4. Artists in California are protected by state law, and CA law trumps Article 9 even if they don’t file

e. Security interest arising under 2401, 2505, 2711(3) or 2A5-8(5), pursuant to 9110

f. Security interest under 4210 or 5118

g. Security interests disguised as leases Rev. 1203

1. True lease Article 2A: no obligation to file, protected from lessees creditors

a. true leases generally contain a reversionary interest for the lessor

2. Disguised Secured Transaction

a. 1203(b) A transaction in the form of a lease creates a security interest if the consideration that the lessee is to pay the lessor for the right to possession and use of the goods is an obligation for the term of the lease and is not subject to termination by the lessee, and:

1. the original term of the lease is equal to or greater than the remaining economic life of the goods;

2. the lessee is bound to renew the lease for the remaining economic life of the goods or is bound to become the owner of the goods;

3. the lessee has an option to renew the lease for the remaining economic life of the goods for no additional consideration or for nominal additional consideration upon compliance with the lease agreement; or

4. the lessee has an option to become the owner of the goods for no additional consideration or for nominal additional consideration upon compliance with the lease agreement.

a. defined in 1203(d), but more of a know-it-when-you- see-it test.

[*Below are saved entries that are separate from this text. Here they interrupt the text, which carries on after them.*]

(** [remove]: the binary search on strictly ascending keys finds the one entry with
    the key, if there is one. *)
Definition remove_posting (l : PostingList) (docid : Z) : PostingList * bool :=
  let index := partition_point (λ posting, po_docid posting <? docid) (pl_postings l) in
  if match pl_postings l !! index with Some p => po_docid p =? docid | None => false end
  then ({| pl_postings := delete index (pl_postings l) |}, true)
  else (l, false).

(** ** Bit packing *)

(** [u64 << n], for [n < 64]. *)
Definition shl64 (v n : Z) : Z := Z.land (Z.shiftl v n) u64_max.

(** [u32::leading_zeros] of a non-zero value. *)
Definition leading_zeros32 (v : Z) : Z := 31 - Z.log2 v.

(** [packed_len]. *)
Definition packed_len (count bits : Z) : Z :=
  if bits =? 0 then 0 else (count * bits + 7) / 8.

Record PackState : Type := {
  pk_accumulator : Z;
  pk_filled : Z;
  pk_output : bytes;
}.

(** [while filled >= 8]: each turn takes eight bits off, so that as many turns as
    bits are enough. *)
Fixpoint pack_drain (fuel : nat) (s : PackState) : PackState :=
  match fuel with
  | O => s
  | S fuel =>
      if 8 <=? pk_filled s then
        pack_drain fuel {|
          pk_accumulator := Z.shiftr (pk_accumulator s) 8;
          pk_filled := pk_filled s - 8;
          pk_output := pk_output s ++ [u8_byte (Z.land (pk_accumulator s) 255)] |}
      else s
  end.

Definition pack_value (bits : Z) (s : PackState) (value : Z) : PackState :=
  let filled := pk_filled s + bits in
  pack_drain (Z.to_nat filled) {|
    pk_accumulator := Z.lor (pk_accumulator s) (shl64 value (pk_filled s));
    pk_filled := filled;
    pk_output := pk_output s |}.

Record UnpackState : Type := {
  up_accumulator : Z;
  up_filled : Z;
  up_cursor : Z;
}.

(** [while filled < width]: a byte is eight bits, so that as many turns as missing
    bits are enough. *)
Fixpoint unpack_fill (fuel : nat) (input : bytes) (width : Z) (s : UnpackState) : UnpackState :=
  match fuel with
  | O => s
  | S fuel =>
      if up_filled s <? width then
        let byte := match input !! Z.to_nat (up_cursor s) with Some b => byte.unsigned b | None => 0 end in
        unpack_fill fuel input width {|
          up_accumulator := Z.lor (up_accumulator s) (shl64 byte (up_filled s));
          up_filled := up_filled s + 8;
          up_cursor := up_cursor s + 1 |}
      else s
  end.

Fixpoint unpack_slots (input : bytes) (width mask : Z) (slots : list Z) (s : UnpackState) : list Z :=
  match slots with
  | [] => []
  | _ :: slots =>
      let s := unpack_fill (Z.to_nat (width - up_filled s)) input width s in
      Z.land (Z.land (up_accumulator s) u32_max) mask
      :: unpack_slots input width mask slots {|
           up_accumulator := Z.shiftr (up_accumulator s) width;
           up_filled := up_filled s - width;
           up_cursor := up_cursor s |}
  end.

(** [unpack_bits]: the bytes consumed, and the output with its first slots set. *)
Definition unpack_bits (input : bytes) (bits count : Z) (output : list Z)
  : result PostingsError (Z * list Z) :=
  if 32 <? bits then Err (BitWidthTooLarge bits)
  else if bits =? 0 then
    Ok (0, ((λ _, 0) <$> take (Z.to_nat count) output) ++ drop (Z.to_nat count) output)
  else
    let needed := packed_len count bits in
    if len input <? needed then Err (PostingsTruncated needed (len input))
    else
      let mask := if bits =? 32 then u32_max else Z.shiftl 1 bits - 1 in
      Ok (needed, unpack_slots input bits mask (take (Z.to_nat count) output)
                    {| up_accumulator := 0; up_filled := 0; up_cursor := 0 |}
                  ++ drop (Z.to_nat count) output).

(** [packed_value_at]'s word: the selected bytes, at eight bits each. *)
Fixpoint word_from (offset : Z) (word : Z) (selected : bytes) : Z :=
  match selected with
  | [] => word
  | b :: selected => word_from (offset + 1) (Z.lor word (shl64 (byte.unsigned b) (offset * 8))) selected
  end.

1. does the purchase price look like something the collateral would be worth at the end of the lease, or is it a lot less than that

2. the fact that the lease price is worth more than the value over the term doesn’t make it a sale

Ex. B leased machine to C for 5 years, payments over the years equaled current price of the machine. At the end of the 5 years, C has option to purchase the machine outright for 5 dollars. No option to terminate, lease was for a term, and option to purchase for nominal consideration. B should have filed, ONB wins.

Ex. B leased copier from C for 5 years. FMV of 300k, 10 year useful life. Over the 5 years, payments would total 330k. B has option to become owner at the end of the 5 year period by paying C 10k. Is the 10k nominal? Probably need an analysis for the value at the end of the term. Closer to the value is to the purchase price, more likely a lease. Farther away the value from the purchase price, more like a sale.

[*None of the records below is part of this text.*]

Lemma positions_some p : posting_ok p → 0 < len (po_positions p).
Proof.
  intros Hp. pose proof (po_some p Hp). destruct (po_positions p) as [|x l]; [done|].
  rewrite len_cons. pose proof (len_nonneg l). lia.
Qed.

(** A gap added to what it counts from, or the absolute id of the first posting. *)
Lemma docid_restored index base pre docid : (index = 0 → base = 0) → last_docid base pre ≤ docid ≤ u32_max →
  (if (index =? 0) && (len pre =? 0) then saturating_sub docid (last_docid base pre)
   else saturating_add u32_max (last_docid base pre) (saturating_sub docid (last_docid base pre))) = docid.
Proof.
  intros Hi Hd. unfold saturating_add, saturating_sub.
  destruct (Z.eqb_spec index 0), (Z.eqb_spec (len pre) 0) as [He|]; cbn [andb]; try lia.
  apply len_zero_nil in He as ->. unfold last_docid in *. cbn in *. lia.
Qed.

What if useful life was 5 years: viewed as a sale bc no reversionary interest because the useful life is up



Milwork: creditor wants debtor to assume or reject leases, but if they are disguised s.i., then not an issue. Forklift: disguised sale b/c debtor could purchase for a dollar at the end of the lease (pretty easy one). Truck: at end of lease term the truck was to be sold, and the debtor would earn the difference between the residual value of the truck and the sale price. If the truck was worth more, the debtor got the excess, but if worth less, the debtor took the hit. Question was whether only sensible option was for the lessee to exercise the option  Will the lessee be compelled to purchase? This is judged at the time the lease was entered into, and whether lessee would be compelled depends on the predicted FMV of the car is at the time of the lease and what lessee thought it would be worth. Holding: 9,000 amount looks like a fair price for what the truck was going to be worth at the time and it was not nominal consideration and it looked like a true lease. Court also looks at other factors like insurance and fees, and says these are unique to lease transactions.

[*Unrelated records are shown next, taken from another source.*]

Lemma X16_witness :
  let st := Stub.loaded Stub.tokenizer (Stub.encoder 5) in
  exists response,
    fst (Embedding.embed (Embedding.mkEmbedRequest ["a"; "b"]%string) st)
    = Ok response
    /\ Forall (fun v => (l2_norm v <= 1)%R) (Embedding.embeddings response).
Proof.
  intros st.
  destruct (@X16_embeddings_lie_in_unit_ball
              (Embedding.mkEmbedRequest ["a"; "b"]%string) st Stub.tokenizer
              (Stub.encoder 5) (Probe.encoding 2)
              (mkTensor [2; 3; 2] (fun _ => 5%R)) 3 2
              eq_refl eq_refl eq_refl eq_refl eq_refl eq_refl)
    as (response & Hrun & _ & Hball).
  exists response. split; [exact Hrun|].
  apply (Forall_impl _ (fun v Hv => proj1 Hv) Hball).
Defined.

End EmbeddingLaws.

Section PoolingLaws.

Import Described.

Local Open Scope R_scope.

Lemma sum_upto_scale (c : R) (n : nat) (f : nat -> R) :
  sum_upto n (fun j => c * f j) = c * sum_upto n f.
Proof.
  unfold sum_upto. rewrite <- (map_map f (fun y => c * y)).
  apply Rsum_scale.
Qed.

Lemma Rsum_map_le {A : Type} (l : list A) (f g : A -> R) :
  (forall x, In x l -> f x <= g x) -> Rsum (map f l) <= Rsum (map g l).
Proof.
  induction l as [|a l IH]; intros H; simpl; [lra|].
  pose proof (H a (or_introl eq_refl)).
  assert (Rsum (map f l) <= Rsum (map g l))
    by (apply IH; intros x Hx; apply H; right; exact Hx).
  lra.
Qed.

Lemma Rsum_permutation (l l' : list R) :
  Permutation l l' -> Rsum l = Rsum l'.
Proof.
  induction 1 as [|x l l' _ IH|x y l|l l' l'' _ IH1 _ IH2]; simpl.
  - reflexivity.
  - rewrite IH. reflexivity.
  - ring.
  - rewrite IH1. exact IH2.
Qed.

Lemma sum_upto_le (n : nat) (f g : nat -> R) :
  (forall j, (j < n)%nat -> f j <= g j) -> sum_upto n f <= sum_upto n g.
Proof.
  intros H. unfold sum_upto. apply Rsum_map_le.
  intros j Hj. apply in_seq in Hj. apply H. lia.
Qed.

Lemma Rsum_map_ge_term {A : Type} (l : list A) (f : A -> R) (a : A) :
  (forall x, In x l -> 0 <= f x) -> In a l -> f a <= Rsum (map f l).
Proof.
  induction l as [|y l IH]; intros Hpos Hin; [contradiction|].
  simpl.
  assert (Hl : 0 <= Rsum (map f l)).
  { apply Rsum_nonneg. apply Forall_forall. intros z Hz.
    apply in_map_iff in Hz. destruct Hz as (x & <- & Hx).
    apply Hpos. right. exact Hx. }
  pose proof (Hpos y (or_introl eq_refl)).
  destruct Hin as [->|Hin]; [lra|].
  assert (f a <= Rsum (map f l))
    by (apply IH; [intros x Hx; apply Hpos; right; exact Hx | exact Hin]).
  lra.
Qed.

(** The number of unmasked positions of a row with a non-negative mask
    that is not all zero is at least 1. *)
Lemma mask_count_ge_1 (mask : tensor Z) (S b : nat) :
  (forall t, (t < S)%nat -> (0 <= get mask [b; t])%Z) ->
  (exists t, (t < S)%nat /\ get mask [b; t] <> 0%Z) ->
  1 <= sum_upto S (fun t => IZR (get mask [b; t])).
Proof.
  intros Hnonneg (t0 & Ht0 & Hnz).
  assert (Hterm : 1 <= IZR (get mask [b; t0])).
  { apply IZR_le. specialize (Hnonneg t0 Ht0). lia. }
  unfold sum_upto.
  pose proof (@Rsum_map_ge_term nat (seq 0 S)
                (fun t => IZR (get mask [b; t])) t0) as Hge.
  cbv beta in Hge.
  assert (IZR (get mask [b; t0])
          <= Rsum (map (fun t => IZR (get mask [b; t])) (seq 0 S))).
  { apply Hge.
    - intros t Ht. apply in_seq in Ht. apply IZR_le. apply Hnonneg. lia.
    - apply in_seq. lia. }
  lra.
Qed.

(** The masked mean is homogeneous in the embeddings. *)
Lemma masked_mean_scale (E E' : tensor R) (mask : tensor Z) (c : R)
    (S b h : nat) :
  (forall t, (t < S)%nat -> get E' [b; t; h] = c * get E [b; t; h]) ->
  masked_mean E' mask S b h = c * masked_mean E mask S b h.
Proof.
  intros Hscale. unfold masked_mean.
  rewrite (@sum_upto_ext_in S
             (fun t => get E' [b; t; h] * IZR (get mask [b; t]))
             (fun t => c * (get E [b; t; h] * IZR (get mask [b; t])))).
  - rewrite sum_upto_scale. unfold Rdiv. ring.
  - intros t Ht. rewrite (Hscale t Ht). ring.
Qed.

(** The masked mean of a row with a non-negative mask that is not all
    zero lies between any two bounds of its unmasked embeddings. *)
Lemma masked_mean_between (E : tensor R) (mask : tensor Z) (S b h : nat)
    (lo hi : R) :
  (forall t, (t < S)%nat -> (0 <= get mask [b; t])%Z) ->
  (exists t, (t < S)%nat /\ get mask [b; t] <> 0%Z) ->
  (forall t, (t < S)%nat -> get mask [b; t] <> 0%Z ->
             lo <= get E [b; t; h] <= hi) ->
  lo <= masked_mean E mask S b h <= hi.
Proof.
  intros Hnonneg Hsome Hbounds.
  pose proof (@mask_count_ge_1 mask S b Hnonneg Hsome) as Hcount.
  unfold masked_mean.
  set (W := sum_upto S (fun t => IZR (get mask [b; t]))) in *.
  set (num := sum_upto S
                (fun t => get E [b; t; h] * IZR (get mask [b; t]))).
  assert (Hfloor : Rmax Embedding.pooling_floor W = W).
  { apply Rmax_right. unfold Embedding.pooling_floor. lra. }
  rewrite Hfloor.
  assert (Hterm : forall t, (t < S)%nat ->
            lo * IZR (get mask [b; t])
            <= get E [b; t; h] * IZR (get mask [b; t])
            <= hi * IZR (get mask [b; t])).
  { intros t Ht.
    assert (Hw : 0 <= IZR (get mask [b; t]))
      by (apply IZR_le; apply Hnonneg; exact Ht).
    destruct (Z.eq_dec (get mask [b; t]) 0) as [Hz|Hnz].
    - rewrite Hz. simpl. lra.
    - specialize (Hbounds t Ht Hnz). nra. }
  assert (Hlo : lo * W <= num).
  { unfold W, num. rewrite <- sum_upto_scale.
    apply sum_upto_le. intros t Ht. apply (Hterm t Ht). }
  assert (Hhi : num <= hi * W).
  { unfold W, num. rewrite <- sum_upto_scale.
    apply sum_upto_le. intros t Ht. apply (Hterm t Ht). }
  assert (HW : 0 < W) by lra.
  split.
  - apply (Rmult_le_reg_r W); [exact HW|].
    unfold Rdiv. rewrite Rmult_assoc, Rinv_l by lra. lra.
  - apply (Rmult_le_reg_r W); [exact HW|].
    unfold Rdiv. rewrite Rmult_assoc, Rinv_l by lra. lra.
Qed.

End PoolingLaws.

Section PoolingTheorems.

Import Described.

3. Article 9 does not apply to statutory liens

a. Statutes that give rise to a lien

Ex. State law gives mechanic doing repairs a possessory lien on property repaired. B takes car to M’s Garage for repair and cannot pay the bill. M’s lie on the car is not subject to Article 9. BUT, if prior to repair work, B signed a statement giving M’s Garage a right to repossess the car if the bill wasn’t paid, a agreement create security interest by consensual contract with personal property as collateral. This would be covered by Article 9.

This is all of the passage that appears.